#### Aim of the exercise:
Look through the data below for the line with "Lemma load_Square h", and transcribe it exactly together with each line after it up to and including the line with "GitURL t <>". Give nothing else.

● ● ● ● ● ● ●

(** The answer of the at-home endpoint. *)
Record at_home := {
  baseUrl : option string;
  hash : option string;                       (* chapter.hash *)
  data : list string;                         (* chapter.data *)
  dataSaver : list string                     (* chapter.dataSaver *)
}.

(** One page of the chapter listing. *)
Record page := {
  pg_data : list chapter;                     (* .get("data", []) *)
  pg_total : option Z                         (* .get("total") *)
}.

(** The token endpoint's JSON. *)
Record token_body := {
  tok_access : option string;
  tok_refresh : option string
}.

(** Files: what is stored under a path. *)
Inductive entry_data :=
| Doc (elems : list (string * string))        (* an XML document, element by element *)
| Raw (content : bytes).

Inductive file :=
| Blob (content : bytes)
| Zip (entries : list (string * entry_data))
| SeriesJson (m : manga_data) (mangadex_id : string)
| Directory
| Partial (whole : file).                     (* a copy of [whole] that was cut short *)

(** ** The client object and the world around it *)

Record client := {
  base_url : string;
  authorization : option string;              (* headers.get("Authorization") *)
  _username : option string;
  _password : option string;
  _access_token : option string;
  _refresh_token : option string;
  _client_id : option string;
  _client_secret : option string
}.

Record world := {
  self_client : client;
  auth_server : list (outcome (option token_body));   (* auth.mangadex.org *)
  image_hosts : list (outcome bytes);                 (* at-home nodes, uploads.mangadex.org *)
  files : gmap string file;
  disk_faults : list bool;                            (* true: the next disk operation fails *)
  trace : list event
}.

Definition set_client (c : client) (w : world) : world :=
  {| self_client := c; auth_server := auth_server w; image_hosts := image_hosts w;
     files := files w; disk_faults := disk_faults w; trace := trace w |}.

Definition set_auth_server (s : list (outcome (option token_body))) (w : world) : world :=
  {| self_client := self_client w; auth_server := s; image_hosts := image_hosts w;
     files := files w; disk_faults := disk_faults w; trace := trace w |}.
Lemma Invert_Mul a :
      (forall r, GFp6.Square r <> GFp6.MulTau GFp6.SetOne) ->
      a <> GFp12.SetZero ->
      GFp12.Mul (GFp12.Invert inv6 a) a = GFp12.SetOne.
Proof.
      intros Hnr Ha. destruct a as [ax ay]. unfold GFp12.Invert. cbv zeta.
      cbv [GFp12.x GFp12.y].
      set (n := GFp6.Sub (GFp6.Square ay) (GFp6.MulTau (GFp6.Square ax))).
      assert (Hn : n <> GFp6.SetZero).
      { intros Hn0.
        assert (Hsq : GFp6.Mul ay ay = GFp6.Mul tau6 (GFp6.Mul ax ax)).
        { subst n. rewrite gfP6_MulTau_Mul, !gfP6_Square_Mul in Hn0.
          transitivity (GFp6.Add (GFp6.Sub (GFp6.Mul ay ay) (GFp6.Mul tau6 (GFp6.Mul ax ax)))
                                 (GFp6.Mul tau6 (GFp6.Mul ax ax))); [ring|].
          rewrite Hn0. ring. }
        destruct (gfP6_eq_dec ax GFp6.SetZero) as [Hx|Hx].
        - destruct (gfP6_eq_dec ay GFp6.SetZero) as [Hy|Hy].
          + apply Ha. subst ax ay. reflexivity.
          + assert (E10 : GFp6.SetOne = GFp6.SetZero).
            { transitivity (GFp6.Mul (GFp6.Mul (inv6 ay) ay) (GFp6.Mul (inv6 ay) ay)).
              - rewrite (inv6_spec _ Hy). ring.
              - transitivity (GFp6.Mul (GFp6.Mul (inv6 ay) (inv6 ay)) (GFp6.Mul ay ay));
                  [ring|]. rewrite Hsq, Hx. ring. }
            apply (Hnr GFp6.SetOne). now apply gfP6_trivial.
        - apply (Hnr (GFp6.Mul ay (inv6 ax))).
          rewrite gfP6_Square_Mul, gfP6_MulTau_Mul.
          transitivity (GFp6.Mul (GFp6.Mul ay ay) (GFp6.Mul (inv6 ax) (inv6 ax))); [ring|].
          rewrite Hsq.
          transitivity (GFp6.Mul tau6 (GFp6.Mul (GFp6.Mul (inv6 ax) ax)
                                                (GFp6.Mul (inv6 ax) ax))); [ring|].
          rewrite (inv6_spec _ Hx). ring. }
      pose proof (inv6_spec n Hn) as Hi.
      unfold_gfP12. rewrite ?gfP6_Set_id, ?gfP6_MulTau_Mul.
      f_equal.
      - ring.
      - rewrite <- Hi. subst n. rewrite gfP6_MulTau_Mul, !gfP6_Square_Mul. ring.
Qed.

Lemma norm_one_Invert a : norm_one a -> norm_one (GFp12.Invert inv6 a).
Proof. intros H. rewrite Invert_norm_one by assumption. now apply norm_one_Conjugate. Qed.
End Inversion.

(** ** The p-power Frobenius map *)

Lemma gfP2_Conjugate_Mul a b :
    GFp2.Conjugate (GFp2.Mul a b) = GFp2.Mul (GFp2.Conjugate a) (GFp2.Conjugate b).
Proof. gfP2_crush. Qed.

Lemma gfP2_Conjugate_Conjugate a : GFp2.Conjugate (GFp2.Conjugate a) = a.
Proof. gfP2_crush. Qed.

Section FrobeniusOrder.
Hypothesis Htab : frobenius_table_ok.

Lemma Frobenius_6 a : Nat.iter 6 GFp12.Frobenius a = GFp12.Conjugate a.
Proof.
      destruct Htab as (H1 & H2 & H4). unfold cube2, norm2 in *.
      destruct a as [[c5 c3 c1] [c4 c2 c0]].
      cbv beta iota delta [Nat.iter nat_rect]. unfold_tower.
      rewrite ?gfP2_Conjugate_Mul, ?gfP2_Conjugate_Conjugate.
      split12; ring [H1 H2 H4].
Qed.

Lemma Frobenius_12 a : Nat.iter 12 GFp12.Frobenius a = a.
Proof.
      change (Nat.iter 12 GFp12.Frobenius a)
        with (Nat.iter 6 GFp12.Frobenius (Nat.iter 6 GFp12.Frobenius a)).
      rewrite !Frobenius_6. destruct a as [ax ay]. gfP12_crush.
Qed.
End FrobeniusOrder.
End Algebra.

Section InPlaceFacts.
Context {T : Tower}.
Import InPlace.

Ltac heap_crush :=
  intros;
  repeat match goal with a : operand12 |- _ => destruct a end;
  repeat match goal with b : operand6 |- _ => destruct b end;
  cbv beta iota zeta delta
    [InPlace.Set_ InPlace.SetZero InPlace.SetOne InPlace.Conjugate InPlace.Neg
     InPlace.Frobenius InPlace.FrobeniusP2 InPlace.FrobeniusP4 InPlace.Add
     InPlace.Sub InPlace.Mul InPlace.MulScalar InPlace.Square
     InPlace.SquareCyclo6 InPlace.Exp InPlace.Invert
     load rd rdx rdy rd6 upd fx fy] in *;
  repeat match goal with
         | |- context [Nat.eqb ?a ?b] => destruct (Nat.eqb_spec a b); try lia
         | H : Cell _ <> Cell _ |- _ => exfalso; apply H; f_equal; lia
         end;
  try reflexivity.

Lemma load_Set_ h e a : load (InPlace.Set_ e a h) e = GFp12.Set_ (rd h a).
Proof. heap_crush. Qed.

Lemma load_Conjugate h e a : load (InPlace.Conjugate e a h) e = GFp12.Conjugate (rd h a).
Proof. heap_crush. Qed.

Lemma load_Neg h e a : load (InPlace.Neg e a h) e = GFp12.Neg (rd h a).
Proof. heap_crush. Qed.

Lemma load_Frobenius h e a : load (InPlace.Frobenius e a h) e = GFp12.Frobenius (rd h a).
Proof. heap_crush. Qed.

Lemma load_FrobeniusP2 h e a :
  load (InPlace.FrobeniusP2 e a h) e = GFp12.FrobeniusP2 (rd h a).
Proof. heap_crush. Qed.

Lemma load_FrobeniusP4 h e a :
  load (InPlace.FrobeniusP4 e a h) e = GFp12.FrobeniusP4 (rd h a).
Proof. heap_crush. Qed.

Lemma load_Add h e a b : load (InPlace.Add e a b h) e = GFp12.Add (rd h a) (rd h b).
Proof. heap_crush. Qed.

Lemma load_Sub h e a b : load (InPlace.Sub e a b h) e = GFp12.Sub (rd h a) (rd h b).
Proof. heap_crush. Qed.

Lemma load_Mul h e a b : load (InPlace.Mul e a b h) e = GFp12.Mul (rd h a) (rd h b).
Proof. heap_crush. Qed.

Lemma load_MulScalar h e a b :
  b <> Cell (fx e) ->
  load (InPlace.MulScalar e a b h) e = GFp12.MulScalar (rd h a) (rd6 h b).
Proof. heap_crush. Qed.

Lemma load_Square h e a : load (InPlace.Square e a h) e = GFp12.Square (rd h a).
Proof. heap_crush. Qed.

Lemma load_SquareCyclo6 h e a :
  load (InPlace.SquareCyclo6 e a h) e = GFp12.SquareCyclo6 (rd h a).
Proof.
  intros. destruct (GFp12.SquareCyclo6 (rd h a)) as [vx vy] eqn:E.
  unfold InPlace.SquareCyclo6. cbv zeta. rewrite E. heap_crush.
Qed.

Lemma load_Exp h c a power : load (InPlace.Exp c a power h) c = GFp12.Exp (rd h a) power.
Proof. unfold InPlace.Exp. cbv zeta. now rewrite load_Set_. Qed.

Lemma load_powToVCyclo6 h e a :
  load (InPlace.powToVCyclo6 e a h) e = GFp12.powToVCyclo6 (rd h a).
Proof.
  cbv beta zeta delta [InPlace.powToVCyclo6 GFp12.powToVCyclo6].
  rewrite load_Mul. reflexivity.
Qed.

Lemma rd_Obj h e : rd h (Obj e) = load h e.
Proof. reflexivity. Qed.
(** A remote path that some pattern accepts gives a [GitURL] that is not
    empty. *)
Lemma parseGitURLandPath_range_matched (ms : list gitMatcher) (p : string) :
  forallb (fun m => match regexp.Compile (pattern m) with Some _ => true | None => false end)
    ms = true ->
  forallb
    (fun m => match regexp.Compile (pattern m) with
              | Some r => String.eqb (regexp.FindString r p) ""
              | None => false
              end) ms = false ->
  exists gitURL gitPath,
    parseGitURLandPath_range ms p = Ok (gitURL, gitPath) /\ gitURL <> "".
Proof.
  induction ms as [|m ms IH]; simpl; intros Hc Hm; [discriminate|].
  apply andb_true_iff in Hc as [Hc Hcs].
  destruct (regexp.Compile (pattern m)) as [r|]; [|discriminate].
  destruct (String.eqb (regexp.FindString r p) "") eqn:E; simpl in *.
  - apply IH; assumption.
  - apply String.eqb_neq in E. eauto.
Qed.

(** The invariant of the data model on parsed references: the only
    parsed reference outside the three classes is the Remote one whose
    path no pattern accepts. *)
Lemma parsed_reference_classes (p n : string) (t : Target) :
  count_byte plus p = 0 ->
  ParseTarget (p ++ "+" ++ n) = Ok t ->
  IsLocalInternal t = true
  \/ (IsLocalExternal t = true /\ LocalPath t <> "" /\ LocalPath t <> ".")
  \/ (IsRemote t = true /\ GitURL t <> "")
  \/ (IsRemote t = true /\ GitURL t = ""
      /\ no_matcher_accepts (hd "" (strings.SplitN p ":" 2)) = true).
Proof.
  intros Hp Hparse.
  destruct p as [|a p'] eqn:Ep.
  - change ("" ++ "+" ++ n) with ("+" ++ n) in Hparse.
    rewrite ParseTarget_local_internal in Hparse. injection Hparse as <-. now left.
  - rewrite <- Ep in *.
    assert (Hne : p <> "") by (subst; discriminate).
    destruct (strings.HasPrefix p "." || strings.HasPrefix p "/") eqn:Hl.
    + rewrite ParseTarget_local_external in Hparse by assumption.
      injection Hparse as <-.
      unfold IsLocalInternal, IsLocalExternal. cbn [LocalPath].
      destruct (String.eqb (stored_local_path p) ".") eqn:E1; [now left|].
      right. left.
      pose proof (stored_local_path_nonempty p) as Hs.
      apply String.eqb_neq in E1.
      replace (String.eqb (stored_local_path p) "") with false
        by (symmetry; now apply String.eqb_neq).
      repeat split; assumption.
    + rewrite ParseTarget_remote in Hparse by assumption.
      cbv zeta in Hparse. right. right.
      destruct (no_matcher_accepts (hd "" (strings.SplitN p ":" 2))) eqn:Em.
      * rewrite (parseGitURLandPath_unmatched _ Em) in Hparse.
        simpl in Hparse. injection Hparse as <-. right. repeat split.
      * destruct (parseGitURLandPath_range_matched matchers
                    (hd "" (strings.SplitN p ":" 2)) matchers_compile Em)
          as (g & sp & Hg & Hgne).
        unfold parseGitURLandPath in Hparse. rewrite Hg in Hparse.
        simpl in Hparse. injection Hparse as <-. left. split; [reflexivity|exact Hgne].
Qed.

(** C6.  The reference parsed from ["example.org/foo/bar+build"] is of
    the Remote origin and its [GitURL] is empty: it is in none of the
    three classes of the invariant. *)
Theorem C6_parsed_remote_with_empty_git_url :
  exists t,
    ParseTarget unknown_host_input = Ok t
    /\ IsLocalInternal t = false
    /\ IsLocalExternal t = false
    /\ IsRemote t = true
    /\ GitURL t = "".
Proof.
  exists (mkTarget "" "" "" "" "build").
  repeat split; vm_compute; reflexivity.
Qed.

● ● ● ● ● ● ●

#### Finished task:
Lemma load_Square h e a : load (InPlace.Square e a h) e = GFp12.Square (rd h a).
Proof. heap_crush. Qed.

Lemma load_SquareCyclo6 h e a :
  load (InPlace.SquareCyclo6 e a h) e = GFp12.SquareCyclo6 (rd h a).
Proof.
  intros. destruct (GFp12.SquareCyclo6 (rd h a)) as [vx vy] eqn:E.
  unfold InPlace.SquareCyclo6. cbv zeta. rewrite E. heap_crush.
Qed.

Lemma load_Exp h c a power : load (InPlace.Exp c a power h) c = GFp12.Exp (rd h a) power.
Proof. unfold InPlace.Exp. cbv zeta. now rewrite load_Set_. Qed.

Lemma load_powToVCyclo6 h e a :
  load (InPlace.powToVCyclo6 e a h) e = GFp12.powToVCyclo6 (rd h a).
Proof.
  cbv beta zeta delta [InPlace.powToVCyclo6 GFp12.powToVCyclo6].
  rewrite load_Mul. reflexivity.
Qed.

Lemma rd_Obj h e : rd h (Obj e) = load h e.
Proof. reflexivity. Qed.
(** A remote path that some pattern accepts gives a [GitURL] that is not
    empty. *)
Lemma parseGitURLandPath_range_matched (ms : list gitMatcher) (p : string) :
  forallb (fun m => match regexp.Compile (pattern m) with Some _ => true | None => false end)
    ms = true ->
  forallb
    (fun m => match regexp.Compile (pattern m) with
              | Some r => String.eqb (regexp.FindString r p) ""
              | None => false
              end) ms = false ->
  exists gitURL gitPath,
    parseGitURLandPath_range ms p = Ok (gitURL, gitPath) /\ gitURL <> "".
Proof.
  induction ms as [|m ms IH]; simpl; intros Hc Hm; [discriminate|].
  apply andb_true_iff in Hc as [Hc Hcs].
  destruct (regexp.Compile (pattern m)) as [r|]; [|discriminate].
  destruct (String.eqb (regexp.FindString r p) "") eqn:E; simpl in *.
  - apply IH; assumption.
  - apply String.eqb_neq in E. eauto.
Qed.

(** The invariant of the data model on parsed references: the only
    parsed reference outside the three classes is the Remote one whose
    path no pattern accepts. *)
Lemma parsed_reference_classes (p n : string) (t : Target) :
  count_byte plus p = 0 ->
  ParseTarget (p ++ "+" ++ n) = Ok t ->
  IsLocalInternal t = true
  \/ (IsLocalExternal t = true /\ LocalPath t <> "" /\ LocalPath t <> ".")
  \/ (IsRemote t = true /\ GitURL t <> "")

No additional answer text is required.